And about the example which passed both the strip test and the flat plate test, it judged as "5VA", passed only the strip test, and judged as "5 VB" about the example which failed the flat plate test. If it did not pass the strip test and the flat plate test, it was judged as "full burn". The results are shown in Tables 1-11. Among the examples in which the grade is V-0, the example determined as "5 VA" has higher flame retardancy than the example determined as "5 VB", and is determined as "5 VB". The example will have higher flame retardancy than the example judged to be "full burn". Moreover, in Tables 1-11, "-" means that 5V test of UL94 was not performed.

<Processability>
About the flame-retardant resin composition of Examples 1-52 and Comparative Examples 1-7, based on JISK7210, MFR was measured on the temperature of 230 degreeC, and the conditions of 2.16 kgf of loads. Then, from this MFR value and the MFR value (MFR value of the reference comparative example) of the comparative example serving as a reference for calculating the MFR increase rate, the MFR increase rate is calculated using the following equation, and this MFR increase rate is calculated It is an index of processability. The results are shown in Tables 1-11.

MFR increase rate (%)
= 100 x (MFR value-MFR value of reference comparative example) / MFR value of reference comparative example

Comparative Example 3 was used as a reference comparative example. The reason why Comparative Example 3 is used as the reference Comparative Example is that the compounding amount of the organic phosphorus compound is 0 parts by mass, which corresponds to Patent Document 1. In Tables 1 to 11, the unit of MFR is g / 10 min. Moreover, the acceptance criteria of processability were as follows.

(Passing criteria) MFR increase rate is 10% or more

<Bloom suppression effect>
The sheet having a thickness of 1 mm obtained by press-molding the flame-retardant resin compositions of Examples 1 to 52 and Comparative Examples 1 to 7 at 190 ° C. has a greasy, sticky, powdery texture. Whether or not was checked visually. Then, when a greasy texture, stickiness and powdery texture were observed, the bloom was judged as "present", and when not observed, it was judged as "absent". The results are shown in Tables 1-11.

<Specific gravity>
The specific gravity of each of the flame retardant resin compositions of Examples 1 to 52 and Comparative Examples 1 to 8 was measured using an electronic densimeter (manufactured by Alpha Mirage). The results are shown in Tables 1-11.

  From the results shown in Tables 1 to 11, it is found that Examples 1 to 52 satisfy the pass criteria in terms of flame retardancy and processability.

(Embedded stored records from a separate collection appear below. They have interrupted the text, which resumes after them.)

(** C1, the claim as stated, fails on the three-cell line: the right-hand
    side that [matrix_rhs] returns is [2, 0, 0], while minus the transposed
    divergence (4 × 3) cannot be multiplied by the boundary-flux operator
    (4 × 4) at all. *)
Lemma rhs_as_specified_fails :
  (λ x : value * value * record, x.1.2)
    <$> @Tpfa.matrix_rhs Examples.sqrt_exact Examples.line3
          Examples.dirichlet_data None true
    = Ok (VArr [2; 0; 0]%Qc) ∧
  rbind (Py.getitem Examples.dirichlet_discretized "bound_flux")
    (λ B, rhs_as_specified Examples.line3 B
            (get_bc_val Examples.dirichlet_param))
    = Raise ValueError ∧
  rbind (Py.getitem Examples.dirichlet_discretized "bound_flux")
    (λ B, rhs_as_specified Examples.line3 B
            (get_bc_val Examples.dirichlet_param))
    ≠ (λ x : value * value * record, x.1.2)
        <$> @Tpfa.matrix_rhs Examples.sqrt_exact Examples.line3
              Examples.dirichlet_data None true.
Proof. split; [|split]; by_evaluation. Qed.

(** ** The mortar self-term *)

(** The array [inv_k = 1. / (2. * kn)]: [kn] is a number other than zero,
    or an array, and [inv_k] holds [1 / (2 k)] for each of its entries. *)
Lemma inverse_k_Ok (kn two_kn inv_k : value) (ik : list Qc) :
  Py.mul (VNum 2%Qc) kn = Ok two_kn →
  Py.div (VNum 1%Qc) two_kn = Ok inv_k →
  Py.as_array inv_k = Ok ik →
  ∃ ks, Py.as_array kn = Ok ks ∧
        ik = (λ k, 1 / (2 * k))%Qc <$> ks ∧
        ∀ k, Py.as_scalar kn = Some k → k ≠ 0%Qc.
Proof.
  unfold Py.mul, Py.div, Py.as_array.
  destruct kn as [B|k|b|ks|p|mg|cc]; simpl; try done.
  - intros [= <-]. simpl. done.
  - intros [= <-]. simpl. destruct (decide _) as [Hz|Hz]; [done|].
    intros [= <-]. simpl. intros [= <-]. exists [k].
    split; [done|]. split; [done|]. intros k' [= <-] ->. apply Hz. ring.
  - intros [= <-]. simpl. destruct (decide _) as [Hz|Hz]; [done|].
    intros [= <-]. simpl. intros [= <-]. eexists.
    split; [done|]. split; [done|]. intros k' [= <-] Hk. apply Hz.
    rewrite Hk. ring.
  - intros [= <-]. simpl. intros [= <-]. intros [= <-]. exists ks.
    split; [done|]. split; [by rewrite <- list_fmap_compose|done].
Qed.

Lemma bcast_at_lookup (l : list Qc) (m : nat) (x : Qc) :
  l !! m = Some x → bcast_at l m = Some x.
Proof.
  destruct l as [|y [|z l]]; [done| |done].
  destruct m as [|m]; [done|]. by destruct m.
Qed.

Lemma bcast_at_fmap (φ : Qc → Qc) (l : list Qc) (m : nat) :
  bcast_at (φ <$> l) m = φ <$> bcast_at l m.
Proof.
  destruct l as [|y [|z l]]; simpl; try done.
  destruct m as [|[|m]]; simpl; [done..|]. by rewrite list_lookup_fmap.
Qed.

(** Element-wise operations pair each position of the result with the
    entries that broadcasting selects. *)
Lemma bcast_lookup (φ : Qc → Qc → Qc) (a b r : list Qc) (m : nat) (z : Qc) :
  Np.bcast φ a b = Ok r → r !! m = Some z →
  ∃ x y, bcast_at a m = Some x ∧ bcast_at b m = Some y ∧ z = φ x y.
Proof.
  unfold Np.bcast. destruct (decide _) as [Hl|Hl].
  - intros [= <-] Hz. apply lookup_zip_with_Some in Hz as (x & y & -> & Hx & Hy).
    exists x, y. split; [by apply bcast_at_lookup|].
    split; [by apply bcast_at_lookup|done].
  - destruct a as [|x [|x' a]].
    + destruct b as [|y [|y' b]]; try done.
      intros [= <-] Hz. done.
    + intros [= <-] Hz. rewrite list_lookup_fmap in Hz.
      destruct (b !! m) as [y|] eqn:Hy; [|done]. injection Hz as <-.
      exists x, y. split; [done|]. split; [by apply bcast_at_lookup|done].
    + destruct b as [|y [|y' b]]; try done.
      intros [= <-] Hz.
      change (((λ u, φ u y) <$> (x :: x' :: a)) !! m = Some z) in Hz.
      rewrite list_lookup_fmap in Hz.
      destruct ((x :: x' :: a) !! m) as [u|] eqn:Hu; [|done].
      injection Hz as <-. exists u, y.
      split; [by apply bcast_at_lookup|done].
Qed.

Lemma diags_dia_matrix (v : list Qc) :
  Sp.diags v = Sp.dia_matrix v (length v) (length v).
Proof. unfold Sp.diags, Sp.dia_matrix. by rewrite Nat.min_id, take_ge. Qed.

Lemma mget_diags (v : list Qc) (i j : nat) :
  Sp.mget (Sp.diags v) i j =
  if decide (i = j) then default 0%Qc (v !! i) else 0%Qc.
Proof. rewrite diags_dia_matrix. by apply mget_dia_matrix. Qed.

Lemma diags_rows (v : list Qc) :
  Forall (λ e : nat * nat * Qc, e.1.1 < nrows (Sp.diags v))
    (entries (Sp.diags v)).
Proof.
  unfold Sp.diags. simpl. apply Forall_forall.
  intros e (i & x & -> & Hi)%elem_of_lookup_imap. simpl.
  by apply lookup_lt_Some in Hi.
Qed.

(** The product of two diagonal matrices. *)
Lemma mget_mul_diags (u v : list Qc) (C : smatrix) (i j : nat) :
  Sp.mul (Sp.diags u) (Sp.diags v) = Ok C →
  length u = length v ∧ nrows C = length u ∧ ncols C = length u ∧
  Sp.mget C i j =
  if decide (i = j) then (default 0 (u !! i) * default 0 (v !! i))%Qc
  else 0%Qc.
Proof.
  intros Hm.
  assert (length u = length v) as Hl.
  { unfold Sp.mul in Hm. inv_step Hm. done. }
  destruct (mget_mul _ _ _ i j Hm (diags_rows v)) as (Hr & Hc & ->).
  split; [done|]. split; [done|]. split; [simpl in *; congruence|].
  change (ncols (Sp.diags u)) with (length u).
  rewrite (sum_upto_ext _ _
             (λ k, if decide (k = i)
                   then (default 0 (u !! i)
                         * (if decide (i = j) then default 0 (v !! i) else 0))%Qc
                   else 0%Qc)).
  2: { intros k _. rewrite !mget_diags.
       destruct (decide (k = i)) as [->|Hk].
       - by rewrite decide_True.
       - rewrite decide_False by done. ring. }
  destruct (decide (i < length u)) as [Hlt|Hge].
  - rewrite (sum_upto_indicator (length u) i
               (λ _, (default 0 (u !! i)
                      * (if decide (i = j) then default 0 (v !! i) else 0))%Qc))
      by done.
    destruct (decide (i = j)); [done|ring].
  - rewrite sum_upto_zero.
    + rewrite lookup_ge_None_2 by lia. simpl. destruct (decide _); ring.
    + intros k Hk. rewrite decide_False; [done|lia].
Qed.

Lemma getitem_Ok (d : record) (k : string) (v : value) :
  Py.getitem d k = Ok v → d !! k = Some v.
Proof. unfold Py.getitem. by rewrite from_option_or_Ok. Qed.

(** [mapM] in the error monad, element by element. *)
Lemma mapM_result_lookup {A B} (φ : A → result B) (l : list A) (k : list B)
    (i : nat) (x : A) :
  mapM φ l = Ok k → l !! i = Some x → ∃ y, k !! i = Some y ∧ φ x = Ok y.
Proof.
  revert k i. induction l as [|a l IH]; intros k i Hm Hi; [done|].
  simpl in Hm. unfold mbind, result_bind in Hm.
  destruct (φ a) as [b|] eqn:Hb; [|done].
  destruct (mapM φ l) as [k'|] eqn:Hk'; [|done].
  injection Hm as <-. destruct i as [|i]; simpl in *.
  - injection Hi as <-. eauto.
  - by eapply IH.
Qed.

Lemma add_blocks_lookup (x y out : list (list value)) (i j : nat)
    (a b : value) :
  Py.add_blocks x y = Ok out →
  Py.get_block x i j = Ok a → Py.get_block y i j = Ok b →
  ∃ c, Py.get_block out i j = Ok c ∧ Py.add a b = Ok c.
Proof.
  unfold Py.add_blocks, Py.get_block. intros Ha. inv_step Ha.
  rewrite !from_option_or_Ok.
  destruct (x !! i) as [rx|] eqn:Hx; [|done].
  destruct (y !! i) as [ry|] eqn:Hy; [|done]. simpl. intros Hxa Hyb.
  destruct (mapM_result_lookup _ _ _ i (rx, ry) Ha) as (ro & Hro & Hrow).
  { by rewrite lookup_zip_with, Hx, Hy. }
  simpl in Hrow.
  destruct (mapM_result_lookup _ _ _ j (a, b) Hrow) as (c & Hc & Hadd).
  { by rewrite lookup_zip_with, Hxa, Hyb. }
  exists c. rewrite Hro. simpl. by rewrite Hc.
Qed.
(** [dist.mean()]: the library does not implement the mean of a categorical
    distribution. *)
Definition Categorical_mean (d : Categorical) : M (list nat) :=
  raise (NotImplementedError "mean is not implemented: Categorical").

(** [dist.log_prob(value)], one class index per row. *)
Fixpoint log_prob_rows (rows : matrix) (value : list nat) : result vector :=
  match rows, value with
  | [], [] => Ok []
  | row :: rows', k :: value' =>
      if Nat.ltb k (length row) then
        match log_prob_rows rows' value' with
        | Ok rest => Ok (log_softmax_at row k :: rest)
        | Raise e => Raise e
        end
      else Raise (InvalidArgumentError "label value is outside the valid range")
  | _, _ => Raise (ValueError "Incompatible shapes")
  end.

Definition Categorical_log_prob (d : Categorical) (value : list nat) : M vector :=
  lift (log_prob_rows (logits d) value).

(** [dist.prob(value)] is the exponential of [dist.log_prob(value)]. *)
Definition Categorical_prob (d : Categorical) (value : list nat) : M vector :=
  lp <- Categorical_log_prob d value ;;
  ret (map exp lp).

(** [dist.entropy()]. *)
Definition Categorical_entropy (d : Categorical) : M vector :=
  ret (map (fun row =>
              (- Rsum (map (fun k => nth k (softmax row) 0 * log_softmax_at row k)
                           (seq 0 (length row))))%R)
           (logits d)).
(** * blatann GATT client: characteristics, services and the database

    A shallow embedding of [blatann/gatt/gattc.py] (with the UUID constants of
    [blatann/bt_sig/uuids.py] that it uses), and the properties of the
    subscription state machine, the notification dispatch, the property gates
    and the UUID lookups.

    Python objects become records, a method becomes a computation in a small
    state/exception/trace monad over the characteristic: the trace lists, in
    program order, every call the method makes to a collaborator (attribute
    I/O, the driver, an event source, a registered handler). *)

From Stdlib Require Import NArith List Bool Ascii String Lia.
From Stdlib Require Import Sorted Permutation.
From Stdlib.Strings Require Import Byte.
Import ListNotations.

Set Implicit Arguments.

(** ** blatann.uuid *)

Module uuid.

(** Modelled from the spec: [blatann/uuid.py] (classes [Uuid], [Uuid16],
    [Uuid128]) is missing.  A UUID is a 16-bit or a
    128-bit identifier carrying a description; it is compared through its
    normalized 128-bit numeric value. *)
Inductive Uuid : Type :=
| Uuid16 (value : N) (description : string)
| Uuid128 (value : N) (description : string).

Definition description (u : Uuid) : string :=
  match u with Uuid16 _ d | Uuid128 _ d => d end.

(** Modelled from the spec: the Bluetooth base UUID
    00000000-0000-1000-8000-00805F9B34FB. *)
Definition bluetooth_base : N := 0x0000000000001000800000805F9B34FB.

(** Modelled from the spec: the Bluetooth-base expansion of a 16-bit value
    puts it in bits 96..111 of the base UUID. *)
Definition base_expansion (x : N) : N := N.lor bluetooth_base (N.shiftl x 96).

(** Modelled from the spec: the normalized numeric value of a UUID. *)
Definition normalized (u : Uuid) : N :=
  match u with
  | Uuid16 x _ => base_expansion x
  | Uuid128 v _ => v
  end.

(** Modelled from the spec: [Uuid.__eq__], equality of normalized values. *)
Definition eqb (a b : Uuid) : bool := N.eqb (normalized a) (normalized b).

(** Modelled from the spec: the 128-bit UUID a 16-bit one expands to. *)
Definition to_uuid128 (u : Uuid) : Uuid :=
  Uuid128 (normalized u) (description u).

End uuid.

Definition Uuid : Type := uuid.Uuid.
Definition Uuid16 : N -> string -> Uuid := uuid.Uuid16.
Definition Uuid128 : N -> string -> Uuid := uuid.Uuid128.

(** ** blatann.bt_sig.uuids: declaration and descriptor UUIDs

    [Uuid16("2803", "Characteristic Declaration")] is written
    [Uuid16 0x2803 "Characteristic Declaration"]; a constant given no
    description has the empty one. *)

Module DeclarationUuid.
Definition primary_service : Uuid := Uuid16 0x2800 "".
Definition secondary_service : Uuid := Uuid16 0x2801 "".
Definition characteristic : Uuid := Uuid16 0x2803 "Characteristic Declaration".
End DeclarationUuid.

Module DescriptorUuid.
Definition extended_properties : Uuid := Uuid16 0x2900 "".
Definition user_description : Uuid := Uuid16 0x2901 "".
Definition cccd : Uuid :=
  Uuid16 0x2902 "Client Characteristic Configuration Descriptor".
Definition sccd : Uuid :=
  Uuid16 0x2903 "Server Characteristic Configuration Descriptor".
Definition presentation_format : Uuid := Uuid16 0x2904 "".
Definition aggregate_format : Uuid := Uuid16 0x2905 "".
Definition valid_range : Uuid := Uuid16 0x2906 "".
Definition external_report_reference : Uuid := Uuid16 0x2907 "".
Definition report_reference : Uuid := Uuid16 0x2908 "".
Definition number_of_digitals : Uuid := Uuid16 0x2909 "".
Definition value_trigger_setting : Uuid := Uuid16 0x290a "".
Definition es_configuration : Uuid := Uuid16 0x290b "".
Definition es_measurement : Uuid := Uuid16 0x290c "".
Definition es_trigger_setting : Uuid := Uuid16 0x290d "".
Definition time_trigger_setting : Uuid := Uuid16 0x290e "".
End DescriptorUuid.

(** Of the service and characteristic tables, the entries the examples use. *)
Module ServiceUuid.
Definition battery_service : Uuid := Uuid16 0x180f "".
End ServiceUuid.

Module CharacteristicUuid.
Definition battery_level : Uuid := Uuid16 0x2a19 "".
Definition user_control_point : Uuid := Uuid16 0x2a9f "".
End CharacteristicUuid.

(** ** blatann.bt_sig.uuids: the loop run when the module is loaded *)

Module bt_sig.

(** [blatann.utils.snake_case_to_capitalized_words], which is missing, read
    by its name: the non-empty parts between underscores, each
    with its first letter in upper case, joined by single spaces. *)
Definition upper (c : Ascii.ascii) : Ascii.ascii :=
  let n := Ascii.N_of_ascii c in
  if ((97 <=? n) && (n <=? 122))%N then Ascii.ascii_of_N (n - 32) else c.

Fixpoint capitalized_words (s : string) (word_start emitted : bool) : string :=
  match s with
  | EmptyString => EmptyString
  | String c rest =>
      if Ascii.eqb c "_"%char then capitalized_words rest true emitted
      else if word_start
      then (if emitted then String " "%char else fun r => r)
             (String (upper c) (capitalized_words rest false true))
      else String c (capitalized_words rest false true)
  end.

Definition snake_case_to_capitalized_words (s : string) : string :=
  capitalized_words s true false.

(** [v.description = ...]: assignment to a field of an existing Uuid. *)
Definition set_description (v : Uuid) (d : string) : Uuid :=
  match v with
  | uuid.Uuid16 x _ => uuid.Uuid16 x d
  | uuid.Uuid128 x _ => uuid.Uuid128 x d
  end.

(** The Uuid entries of a class [__dict__], in definition order. *)
Definition DeclarationUuid_dict : list (string * Uuid) :=
  [ ("primary_service", DeclarationUuid.primary_service);
    ("secondary_service", DeclarationUuid.secondary_service);
    ("characteristic", DeclarationUuid.characteristic) ]%string.

Definition DescriptorUuid_dict : list (string * Uuid) :=
  [ ("extended_properties", DescriptorUuid.extended_properties);
    ("user_description", DescriptorUuid.user_description);
    ("cccd", DescriptorUuid.cccd);
    ("sccd", DescriptorUuid.sccd);
    ("presentation_format", DescriptorUuid.presentation_format);
    ("aggregate_format", DescriptorUuid.aggregate_format);
    ("valid_range", DescriptorUuid.valid_range);
    ("external_report_reference", DescriptorUuid.external_report_reference);
    ("report_reference", DescriptorUuid.report_reference);
    ("number_of_digitals", DescriptorUuid.number_of_digitals);
    ("value_trigger_setting", DescriptorUuid.value_trigger_setting);
    ("es_configuration", DescriptorUuid.es_configuration);
    ("es_measurement", DescriptorUuid.es_measurement);
    ("es_trigger_setting", DescriptorUuid.es_trigger_setting);
    ("time_trigger_setting", DescriptorUuid.time_trigger_setting) ]%string.
(** ** Steps of a session: the loops and every application call *)

Inductive mux_step : Mux -> Mux -> Prop :=
| ms_read_loop pick inp m : bytes_ok inp -> mux_step m (snd (read_step pick inp m))
| ms_writer m : mux_step m (snd (writer_step m))
| ms_open_begin pick svc meta m : mux_step m (snd (Open_begin pick svc meta m))
| ms_open_accepted pick loc m r m' : Open_accepted pick loc m = Some (r, m') -> mux_step m m'
| ms_open_canceled pick loc m r m' : Open_canceled pick loc m = Some (r, m') -> mux_step m m'
| ms_accept m loc m' : Accept m = Some (loc, m') -> mux_step m m'
| ms_stream_read pick n loc m o m' : Stream_Read pick n loc m = Some (o, m') -> mux_step m m'
| ms_stream_write pick loc p m n r m' : Stream_Write pick loc p m = Some (n, r, m') -> mux_step m m'
| ms_stream_close pick loc m r m' : Stream_Close pick loc m = Some (r, m') -> mux_step m m'
| ms_stream_reset pick loc m r m' : Stream_Reset pick loc m = Some (r, m') -> mux_step m m'
| ms_close m : mux_step m (Close m).

Lemma mux_step_wf m m' : mux_step m m' -> mux_wf m -> mux_wf m'.
Proof.
  destruct 1; intros Hm.
  - by apply read_step_wf.
  - by apply writer_step_wf.
  - by apply Open_begin_wf.
  - by eapply Open_accepted_wf.
  - by eapply Open_canceled_wf.
  - by eapply Accept_wf.
  - by eapply Stream_Read_wf.
  - by eapply write_loop_wf.
  - by eapply Stream_Close_wf.
  - by eapply Stream_Reset_wf.
  - by apply shutdown_wf.
Qed.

On the other hand, it was found that Comparative Examples 1 to 7 did not meet the acceptance criteria in at least one of the flame retardancy and the processability.

  From the above, it was confirmed that the flame retardant resin composition of the present invention has excellent flame retardancy and can improve processability.

DESCRIPTION OF SYMBOLS 1 ... conductor 2 ... insulation layer 3 ... coating layer 4 ... insulation electric wire 10 ... cable 20 ... optical fiber cable 24 ... optical fiber 25 ... coating part (insulator)

Claims (15)

Polyolefin resin (A),
A phosphate compound (B),
An organophosphorus compound (C),
Containing an ester compound (D),
The phosphate compound (B) is blended in a proportion of 70 parts by mass or more with respect to 100 parts by mass of the polyolefin resin (A),
The phosphate compound (B) contains a salt of phosphoric acid represented by the following general formula (1) and an amine compound having at least one amino group in the molecule,
The organophosphorus compound (C) is represented by the following general formula (2):
The flame retardant resin composition in which the said ester compound (D) contains at least 1 sort (s) chosen from the group which consists of a monoester compound and a diester compound.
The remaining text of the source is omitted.